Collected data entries
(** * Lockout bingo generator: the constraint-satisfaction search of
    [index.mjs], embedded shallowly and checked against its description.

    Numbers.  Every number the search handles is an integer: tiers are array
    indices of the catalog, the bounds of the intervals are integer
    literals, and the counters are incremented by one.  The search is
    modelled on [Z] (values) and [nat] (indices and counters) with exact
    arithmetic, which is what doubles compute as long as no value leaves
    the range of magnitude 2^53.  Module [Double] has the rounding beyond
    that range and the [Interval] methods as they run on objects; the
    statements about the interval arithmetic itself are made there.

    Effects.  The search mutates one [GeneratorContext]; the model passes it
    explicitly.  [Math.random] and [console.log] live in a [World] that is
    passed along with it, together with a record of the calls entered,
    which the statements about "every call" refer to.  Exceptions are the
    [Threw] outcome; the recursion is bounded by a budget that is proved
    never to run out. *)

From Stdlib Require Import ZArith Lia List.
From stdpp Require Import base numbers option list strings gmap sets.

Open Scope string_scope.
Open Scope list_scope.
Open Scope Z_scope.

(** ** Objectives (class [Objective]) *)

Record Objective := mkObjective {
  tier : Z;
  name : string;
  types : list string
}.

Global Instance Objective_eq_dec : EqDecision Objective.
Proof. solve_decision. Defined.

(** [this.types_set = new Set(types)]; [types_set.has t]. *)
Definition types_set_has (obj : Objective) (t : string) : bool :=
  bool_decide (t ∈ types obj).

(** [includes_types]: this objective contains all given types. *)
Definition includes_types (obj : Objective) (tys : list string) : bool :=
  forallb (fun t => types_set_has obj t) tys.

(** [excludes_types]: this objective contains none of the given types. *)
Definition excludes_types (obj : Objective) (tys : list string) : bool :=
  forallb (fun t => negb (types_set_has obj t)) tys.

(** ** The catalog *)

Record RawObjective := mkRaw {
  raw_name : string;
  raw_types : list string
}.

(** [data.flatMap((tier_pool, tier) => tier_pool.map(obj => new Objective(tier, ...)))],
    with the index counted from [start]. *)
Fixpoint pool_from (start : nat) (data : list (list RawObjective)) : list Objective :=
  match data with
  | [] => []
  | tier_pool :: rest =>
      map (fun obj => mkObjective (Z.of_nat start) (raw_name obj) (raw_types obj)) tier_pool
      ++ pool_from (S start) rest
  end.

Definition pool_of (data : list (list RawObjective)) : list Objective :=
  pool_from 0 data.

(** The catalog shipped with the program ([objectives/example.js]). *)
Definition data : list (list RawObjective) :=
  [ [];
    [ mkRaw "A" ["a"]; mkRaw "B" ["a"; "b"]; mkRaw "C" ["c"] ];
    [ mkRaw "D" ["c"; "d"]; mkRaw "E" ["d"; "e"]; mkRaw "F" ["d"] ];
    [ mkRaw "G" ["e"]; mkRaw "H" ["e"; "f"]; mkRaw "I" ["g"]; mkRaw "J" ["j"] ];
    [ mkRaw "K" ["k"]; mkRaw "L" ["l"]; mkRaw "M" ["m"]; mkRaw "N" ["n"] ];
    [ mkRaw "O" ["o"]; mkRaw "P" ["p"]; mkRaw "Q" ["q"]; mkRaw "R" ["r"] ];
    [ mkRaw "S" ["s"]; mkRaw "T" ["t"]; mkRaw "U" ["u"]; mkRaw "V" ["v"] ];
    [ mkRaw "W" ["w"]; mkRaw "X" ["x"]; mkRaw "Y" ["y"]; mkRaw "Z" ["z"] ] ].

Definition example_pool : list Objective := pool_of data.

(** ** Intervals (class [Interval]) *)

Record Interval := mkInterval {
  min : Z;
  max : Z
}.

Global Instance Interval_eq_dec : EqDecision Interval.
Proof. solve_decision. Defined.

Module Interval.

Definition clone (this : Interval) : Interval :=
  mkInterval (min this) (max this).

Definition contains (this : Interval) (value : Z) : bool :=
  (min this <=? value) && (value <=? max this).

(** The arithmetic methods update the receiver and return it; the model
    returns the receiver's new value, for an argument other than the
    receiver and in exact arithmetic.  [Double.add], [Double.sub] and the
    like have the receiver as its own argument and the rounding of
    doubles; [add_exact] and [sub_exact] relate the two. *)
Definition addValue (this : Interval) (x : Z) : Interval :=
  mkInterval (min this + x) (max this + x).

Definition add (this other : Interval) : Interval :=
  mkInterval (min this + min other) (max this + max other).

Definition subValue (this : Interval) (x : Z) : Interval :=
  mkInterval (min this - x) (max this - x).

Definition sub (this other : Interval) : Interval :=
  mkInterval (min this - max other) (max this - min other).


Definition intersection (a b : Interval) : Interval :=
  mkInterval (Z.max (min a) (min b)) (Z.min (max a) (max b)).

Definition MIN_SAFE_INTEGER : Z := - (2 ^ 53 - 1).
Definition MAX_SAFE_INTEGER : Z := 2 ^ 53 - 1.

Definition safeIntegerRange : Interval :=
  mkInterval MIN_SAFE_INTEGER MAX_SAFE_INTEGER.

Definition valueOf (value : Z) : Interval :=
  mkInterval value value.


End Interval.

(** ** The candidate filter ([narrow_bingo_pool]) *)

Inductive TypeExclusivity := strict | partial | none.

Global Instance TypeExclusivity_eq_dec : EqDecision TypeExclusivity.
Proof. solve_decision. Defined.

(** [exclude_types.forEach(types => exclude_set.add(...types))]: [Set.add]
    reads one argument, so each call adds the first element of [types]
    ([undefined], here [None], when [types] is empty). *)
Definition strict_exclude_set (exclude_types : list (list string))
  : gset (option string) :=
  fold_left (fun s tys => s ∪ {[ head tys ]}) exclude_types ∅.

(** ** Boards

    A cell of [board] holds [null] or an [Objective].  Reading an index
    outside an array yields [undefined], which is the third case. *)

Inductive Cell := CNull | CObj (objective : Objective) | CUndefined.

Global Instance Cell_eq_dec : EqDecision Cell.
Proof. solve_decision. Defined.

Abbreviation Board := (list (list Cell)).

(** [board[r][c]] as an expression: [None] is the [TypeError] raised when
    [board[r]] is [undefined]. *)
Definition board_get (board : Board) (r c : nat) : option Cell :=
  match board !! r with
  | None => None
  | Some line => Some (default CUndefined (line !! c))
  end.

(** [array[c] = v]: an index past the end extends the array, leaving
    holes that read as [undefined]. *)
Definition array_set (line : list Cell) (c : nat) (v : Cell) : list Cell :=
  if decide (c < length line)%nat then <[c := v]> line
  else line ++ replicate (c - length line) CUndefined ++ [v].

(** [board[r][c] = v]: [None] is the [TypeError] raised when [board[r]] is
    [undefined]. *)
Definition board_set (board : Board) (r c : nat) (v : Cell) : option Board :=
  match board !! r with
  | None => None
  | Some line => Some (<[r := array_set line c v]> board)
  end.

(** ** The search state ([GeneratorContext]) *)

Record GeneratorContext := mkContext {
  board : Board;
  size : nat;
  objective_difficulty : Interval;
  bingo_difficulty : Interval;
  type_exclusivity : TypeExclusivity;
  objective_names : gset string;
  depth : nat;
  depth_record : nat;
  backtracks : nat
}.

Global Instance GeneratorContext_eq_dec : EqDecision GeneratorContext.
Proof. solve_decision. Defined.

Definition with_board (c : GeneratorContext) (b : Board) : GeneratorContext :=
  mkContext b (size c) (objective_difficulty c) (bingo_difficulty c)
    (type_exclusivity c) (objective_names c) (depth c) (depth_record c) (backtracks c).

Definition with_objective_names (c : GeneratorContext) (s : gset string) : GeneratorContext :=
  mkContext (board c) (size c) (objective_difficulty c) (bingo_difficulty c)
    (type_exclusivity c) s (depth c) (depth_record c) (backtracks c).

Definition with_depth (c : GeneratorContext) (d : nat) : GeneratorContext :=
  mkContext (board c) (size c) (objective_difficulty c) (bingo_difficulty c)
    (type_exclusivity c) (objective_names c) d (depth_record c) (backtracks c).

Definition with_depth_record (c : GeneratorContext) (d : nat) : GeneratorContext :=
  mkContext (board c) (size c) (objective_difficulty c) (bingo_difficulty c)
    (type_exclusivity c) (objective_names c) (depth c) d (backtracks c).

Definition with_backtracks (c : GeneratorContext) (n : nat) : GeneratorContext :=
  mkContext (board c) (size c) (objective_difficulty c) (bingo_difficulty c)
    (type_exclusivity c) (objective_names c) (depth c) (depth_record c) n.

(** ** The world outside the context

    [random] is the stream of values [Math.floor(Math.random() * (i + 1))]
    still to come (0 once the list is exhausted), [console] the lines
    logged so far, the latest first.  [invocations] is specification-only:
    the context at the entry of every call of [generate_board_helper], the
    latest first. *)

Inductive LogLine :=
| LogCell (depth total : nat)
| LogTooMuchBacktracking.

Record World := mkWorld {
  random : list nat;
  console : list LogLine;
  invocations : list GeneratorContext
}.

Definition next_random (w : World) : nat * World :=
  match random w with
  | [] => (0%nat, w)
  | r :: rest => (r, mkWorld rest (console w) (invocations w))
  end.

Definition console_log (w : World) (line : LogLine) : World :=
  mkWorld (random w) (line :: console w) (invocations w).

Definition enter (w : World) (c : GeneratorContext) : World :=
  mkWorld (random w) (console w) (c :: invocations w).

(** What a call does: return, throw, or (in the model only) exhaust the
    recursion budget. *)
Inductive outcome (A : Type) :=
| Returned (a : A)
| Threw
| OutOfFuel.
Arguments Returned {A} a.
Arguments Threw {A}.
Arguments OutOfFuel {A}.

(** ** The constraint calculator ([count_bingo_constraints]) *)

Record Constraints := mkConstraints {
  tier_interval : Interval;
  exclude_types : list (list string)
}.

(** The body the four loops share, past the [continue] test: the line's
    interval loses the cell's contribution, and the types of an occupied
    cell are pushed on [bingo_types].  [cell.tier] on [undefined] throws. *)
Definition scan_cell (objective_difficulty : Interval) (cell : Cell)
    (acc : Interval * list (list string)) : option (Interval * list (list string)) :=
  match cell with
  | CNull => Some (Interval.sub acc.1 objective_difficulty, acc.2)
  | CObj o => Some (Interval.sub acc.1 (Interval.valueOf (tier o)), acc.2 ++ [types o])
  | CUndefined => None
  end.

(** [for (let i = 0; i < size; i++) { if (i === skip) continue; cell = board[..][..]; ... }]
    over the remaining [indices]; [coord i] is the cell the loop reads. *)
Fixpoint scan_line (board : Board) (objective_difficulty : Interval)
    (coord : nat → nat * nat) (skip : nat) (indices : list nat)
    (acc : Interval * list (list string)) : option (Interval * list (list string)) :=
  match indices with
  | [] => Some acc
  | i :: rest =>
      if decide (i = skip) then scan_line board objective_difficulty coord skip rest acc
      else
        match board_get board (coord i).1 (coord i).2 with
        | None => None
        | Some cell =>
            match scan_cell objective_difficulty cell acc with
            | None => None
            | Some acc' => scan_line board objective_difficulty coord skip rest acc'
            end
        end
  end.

==

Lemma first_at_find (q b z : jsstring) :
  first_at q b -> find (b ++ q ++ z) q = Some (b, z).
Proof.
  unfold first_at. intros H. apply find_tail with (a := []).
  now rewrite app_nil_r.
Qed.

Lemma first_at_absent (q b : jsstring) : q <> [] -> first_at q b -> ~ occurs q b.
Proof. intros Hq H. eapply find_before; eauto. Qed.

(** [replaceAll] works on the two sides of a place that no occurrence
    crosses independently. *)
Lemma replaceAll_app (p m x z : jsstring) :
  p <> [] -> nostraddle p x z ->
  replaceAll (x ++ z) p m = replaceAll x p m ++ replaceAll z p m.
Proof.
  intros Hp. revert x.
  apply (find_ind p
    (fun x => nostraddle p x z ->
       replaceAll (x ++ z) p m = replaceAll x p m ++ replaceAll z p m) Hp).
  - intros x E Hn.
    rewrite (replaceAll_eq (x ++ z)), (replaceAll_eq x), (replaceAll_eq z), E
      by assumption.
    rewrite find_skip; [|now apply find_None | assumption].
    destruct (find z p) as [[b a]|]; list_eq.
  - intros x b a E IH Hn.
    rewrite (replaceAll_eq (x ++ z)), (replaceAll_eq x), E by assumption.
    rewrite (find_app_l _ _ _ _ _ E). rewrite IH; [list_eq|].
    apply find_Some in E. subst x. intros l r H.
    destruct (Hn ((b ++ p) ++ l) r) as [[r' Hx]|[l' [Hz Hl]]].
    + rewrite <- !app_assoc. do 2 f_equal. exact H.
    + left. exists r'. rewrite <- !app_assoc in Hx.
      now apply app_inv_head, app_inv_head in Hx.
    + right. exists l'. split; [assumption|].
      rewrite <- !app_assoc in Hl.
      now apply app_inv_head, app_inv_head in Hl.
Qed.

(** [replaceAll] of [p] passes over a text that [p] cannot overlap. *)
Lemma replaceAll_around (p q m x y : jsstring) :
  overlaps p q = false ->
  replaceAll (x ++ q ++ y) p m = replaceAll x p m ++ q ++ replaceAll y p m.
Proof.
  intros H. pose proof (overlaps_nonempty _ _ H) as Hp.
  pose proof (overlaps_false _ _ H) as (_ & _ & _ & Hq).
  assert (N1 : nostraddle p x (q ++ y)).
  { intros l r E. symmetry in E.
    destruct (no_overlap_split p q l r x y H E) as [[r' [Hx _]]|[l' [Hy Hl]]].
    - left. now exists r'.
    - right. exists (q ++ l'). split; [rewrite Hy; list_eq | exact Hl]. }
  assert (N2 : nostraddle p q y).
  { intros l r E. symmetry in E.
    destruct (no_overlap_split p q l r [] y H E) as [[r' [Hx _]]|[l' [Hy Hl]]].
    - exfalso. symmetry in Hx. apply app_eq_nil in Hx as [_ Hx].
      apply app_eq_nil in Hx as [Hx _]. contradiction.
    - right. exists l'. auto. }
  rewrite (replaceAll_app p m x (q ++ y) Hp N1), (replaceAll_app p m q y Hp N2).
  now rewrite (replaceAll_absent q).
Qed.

---

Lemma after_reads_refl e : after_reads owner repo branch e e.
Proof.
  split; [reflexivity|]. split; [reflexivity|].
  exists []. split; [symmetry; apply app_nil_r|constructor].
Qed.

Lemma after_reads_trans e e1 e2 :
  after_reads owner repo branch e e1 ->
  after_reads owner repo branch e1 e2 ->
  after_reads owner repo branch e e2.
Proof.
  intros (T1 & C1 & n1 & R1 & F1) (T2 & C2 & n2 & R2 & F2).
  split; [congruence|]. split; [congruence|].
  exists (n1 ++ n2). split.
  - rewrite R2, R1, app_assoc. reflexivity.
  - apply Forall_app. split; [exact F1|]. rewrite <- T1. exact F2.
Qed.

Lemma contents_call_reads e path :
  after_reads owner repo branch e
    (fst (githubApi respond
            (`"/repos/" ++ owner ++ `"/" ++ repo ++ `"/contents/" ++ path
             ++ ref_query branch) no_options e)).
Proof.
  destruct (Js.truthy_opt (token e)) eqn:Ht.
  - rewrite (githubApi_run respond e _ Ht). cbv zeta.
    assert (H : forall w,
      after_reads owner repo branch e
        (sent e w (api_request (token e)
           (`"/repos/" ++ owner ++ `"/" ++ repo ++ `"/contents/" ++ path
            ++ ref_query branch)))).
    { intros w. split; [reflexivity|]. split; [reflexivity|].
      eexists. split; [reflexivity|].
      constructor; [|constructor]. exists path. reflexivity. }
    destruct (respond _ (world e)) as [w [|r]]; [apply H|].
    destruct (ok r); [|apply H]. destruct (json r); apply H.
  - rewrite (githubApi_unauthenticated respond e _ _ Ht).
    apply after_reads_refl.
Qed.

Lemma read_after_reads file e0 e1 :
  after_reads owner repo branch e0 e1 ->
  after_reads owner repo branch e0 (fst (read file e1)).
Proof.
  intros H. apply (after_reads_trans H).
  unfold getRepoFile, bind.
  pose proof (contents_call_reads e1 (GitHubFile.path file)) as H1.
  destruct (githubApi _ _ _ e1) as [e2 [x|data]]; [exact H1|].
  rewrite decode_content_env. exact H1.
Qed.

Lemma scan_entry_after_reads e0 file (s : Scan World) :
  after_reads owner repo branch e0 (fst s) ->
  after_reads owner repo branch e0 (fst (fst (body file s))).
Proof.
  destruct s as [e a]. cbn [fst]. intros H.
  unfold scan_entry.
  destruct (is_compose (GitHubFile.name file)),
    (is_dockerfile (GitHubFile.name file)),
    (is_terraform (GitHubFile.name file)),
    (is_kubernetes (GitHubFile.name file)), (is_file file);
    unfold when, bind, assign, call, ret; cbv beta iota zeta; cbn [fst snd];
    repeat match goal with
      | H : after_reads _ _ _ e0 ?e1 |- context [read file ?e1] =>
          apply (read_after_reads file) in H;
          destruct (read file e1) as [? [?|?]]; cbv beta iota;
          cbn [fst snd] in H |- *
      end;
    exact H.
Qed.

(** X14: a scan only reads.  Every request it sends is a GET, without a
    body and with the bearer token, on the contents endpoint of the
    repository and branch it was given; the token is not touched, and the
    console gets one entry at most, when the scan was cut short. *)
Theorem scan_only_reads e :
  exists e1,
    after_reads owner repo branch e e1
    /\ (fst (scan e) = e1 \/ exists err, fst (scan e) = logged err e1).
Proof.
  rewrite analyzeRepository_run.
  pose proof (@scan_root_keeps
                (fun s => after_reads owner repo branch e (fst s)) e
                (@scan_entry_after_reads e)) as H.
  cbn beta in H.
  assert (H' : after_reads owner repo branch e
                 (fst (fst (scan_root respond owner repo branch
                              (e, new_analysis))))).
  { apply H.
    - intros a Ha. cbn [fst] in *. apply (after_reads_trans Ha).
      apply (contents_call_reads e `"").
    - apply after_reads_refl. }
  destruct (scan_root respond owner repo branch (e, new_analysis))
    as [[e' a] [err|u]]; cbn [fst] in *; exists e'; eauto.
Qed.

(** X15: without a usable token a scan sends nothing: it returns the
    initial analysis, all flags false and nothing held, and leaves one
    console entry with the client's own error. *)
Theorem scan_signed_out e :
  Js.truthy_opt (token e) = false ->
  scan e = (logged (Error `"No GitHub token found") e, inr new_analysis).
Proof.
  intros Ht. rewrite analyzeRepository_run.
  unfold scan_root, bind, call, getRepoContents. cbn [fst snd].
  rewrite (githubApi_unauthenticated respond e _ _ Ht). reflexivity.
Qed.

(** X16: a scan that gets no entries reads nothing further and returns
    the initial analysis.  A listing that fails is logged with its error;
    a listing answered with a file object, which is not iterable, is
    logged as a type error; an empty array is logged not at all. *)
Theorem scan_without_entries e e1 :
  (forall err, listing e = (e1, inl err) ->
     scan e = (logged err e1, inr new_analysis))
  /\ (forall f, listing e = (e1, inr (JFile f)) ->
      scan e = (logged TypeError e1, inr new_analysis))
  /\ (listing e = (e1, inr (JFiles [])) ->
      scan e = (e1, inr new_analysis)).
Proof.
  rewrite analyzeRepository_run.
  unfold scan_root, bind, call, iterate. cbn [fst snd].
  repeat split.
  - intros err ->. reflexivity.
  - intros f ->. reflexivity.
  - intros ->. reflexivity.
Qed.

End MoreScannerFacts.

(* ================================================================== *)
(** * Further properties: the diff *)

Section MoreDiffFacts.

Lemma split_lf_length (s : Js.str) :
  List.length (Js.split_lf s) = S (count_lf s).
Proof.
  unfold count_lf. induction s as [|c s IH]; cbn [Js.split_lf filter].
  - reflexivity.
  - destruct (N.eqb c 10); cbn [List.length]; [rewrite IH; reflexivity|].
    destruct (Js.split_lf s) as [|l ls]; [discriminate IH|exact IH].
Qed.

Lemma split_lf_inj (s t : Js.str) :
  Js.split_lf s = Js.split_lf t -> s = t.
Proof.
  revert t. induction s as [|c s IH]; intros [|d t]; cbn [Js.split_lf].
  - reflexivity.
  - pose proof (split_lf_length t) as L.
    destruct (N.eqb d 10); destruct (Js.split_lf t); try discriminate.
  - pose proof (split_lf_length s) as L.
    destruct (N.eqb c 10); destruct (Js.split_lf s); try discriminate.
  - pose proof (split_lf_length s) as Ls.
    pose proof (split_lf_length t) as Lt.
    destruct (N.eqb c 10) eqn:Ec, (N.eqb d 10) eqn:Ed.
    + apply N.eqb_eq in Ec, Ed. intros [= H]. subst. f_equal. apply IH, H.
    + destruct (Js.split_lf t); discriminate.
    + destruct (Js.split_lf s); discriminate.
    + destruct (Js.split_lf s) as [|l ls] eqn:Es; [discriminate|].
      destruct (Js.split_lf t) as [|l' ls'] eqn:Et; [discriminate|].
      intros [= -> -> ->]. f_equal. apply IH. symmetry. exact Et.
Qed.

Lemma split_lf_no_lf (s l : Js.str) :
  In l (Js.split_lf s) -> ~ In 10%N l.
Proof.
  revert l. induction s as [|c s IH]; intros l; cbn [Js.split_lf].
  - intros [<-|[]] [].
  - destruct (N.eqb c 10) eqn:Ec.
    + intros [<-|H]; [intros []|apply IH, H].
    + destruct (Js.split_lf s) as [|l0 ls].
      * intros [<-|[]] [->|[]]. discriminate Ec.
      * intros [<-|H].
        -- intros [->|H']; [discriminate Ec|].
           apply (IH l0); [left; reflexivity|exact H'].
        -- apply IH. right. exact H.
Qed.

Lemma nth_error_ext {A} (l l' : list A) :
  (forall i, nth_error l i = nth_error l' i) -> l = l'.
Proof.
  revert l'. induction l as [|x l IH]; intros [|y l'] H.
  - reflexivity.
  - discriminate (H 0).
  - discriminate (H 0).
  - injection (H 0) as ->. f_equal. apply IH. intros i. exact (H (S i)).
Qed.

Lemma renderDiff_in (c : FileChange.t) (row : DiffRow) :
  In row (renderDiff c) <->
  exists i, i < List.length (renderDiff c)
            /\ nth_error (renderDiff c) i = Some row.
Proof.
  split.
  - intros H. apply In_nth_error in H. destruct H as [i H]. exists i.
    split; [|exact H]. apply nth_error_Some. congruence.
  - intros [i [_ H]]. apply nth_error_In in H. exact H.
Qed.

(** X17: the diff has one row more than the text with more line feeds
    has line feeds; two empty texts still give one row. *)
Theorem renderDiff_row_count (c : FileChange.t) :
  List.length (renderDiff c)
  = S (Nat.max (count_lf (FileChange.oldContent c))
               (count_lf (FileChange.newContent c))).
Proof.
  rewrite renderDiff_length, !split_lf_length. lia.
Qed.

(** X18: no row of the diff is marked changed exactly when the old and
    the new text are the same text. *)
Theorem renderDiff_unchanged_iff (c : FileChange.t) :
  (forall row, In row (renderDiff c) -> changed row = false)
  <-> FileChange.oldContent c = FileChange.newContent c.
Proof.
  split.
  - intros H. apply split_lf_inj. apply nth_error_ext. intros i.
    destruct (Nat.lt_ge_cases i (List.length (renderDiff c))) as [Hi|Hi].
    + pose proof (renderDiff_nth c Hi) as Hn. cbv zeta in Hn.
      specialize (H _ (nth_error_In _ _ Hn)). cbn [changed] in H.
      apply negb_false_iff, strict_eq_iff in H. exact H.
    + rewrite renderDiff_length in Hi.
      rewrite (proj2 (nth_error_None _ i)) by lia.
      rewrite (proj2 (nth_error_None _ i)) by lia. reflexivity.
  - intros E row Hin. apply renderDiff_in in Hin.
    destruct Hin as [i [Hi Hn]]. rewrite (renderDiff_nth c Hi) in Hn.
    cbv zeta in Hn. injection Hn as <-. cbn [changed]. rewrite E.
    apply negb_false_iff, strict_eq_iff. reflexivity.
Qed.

__What you should do__. Would you please copy exactly the part of the entries above that begins at the line containing "intros H. pose" and ends at the line containing "rewrite (replaceAll_app p", both lines included?

__Answer to the exercise__.
  intros H. pose proof (overlaps_nonempty _ _ H) as Hp.
  pose proof (overlaps_false _ _ H) as (_ & _ & _ & Hq).
  assert (N1 : nostraddle p x (q ++ y)).
  { intros l r E. symmetry in E.
    destruct (no_overlap_split p q l r x y H E) as [[r' [Hx _]]|[l' [Hy Hl]]].
    - left. now exists r'.
    - right. exists (q ++ l'). split; [rewrite Hy; list_eq | exact Hl]. }
  assert (N2 : nostraddle p q y).
  { intros l r E. symmetry in E.
    destruct (no_overlap_split p q l r [] y H E) as [[r' [Hx _]]|[l' [Hy Hl]]].
    - exfalso. symmetry in Hx. apply app_eq_nil in Hx as [_ Hx].
      apply app_eq_nil in Hx as [Hx _]. contradiction.
    - right. exists l'. auto. }
  rewrite (replaceAll_app p m x (q ++ y) Hp N1), (replaceAll_app p m q y Hp N2).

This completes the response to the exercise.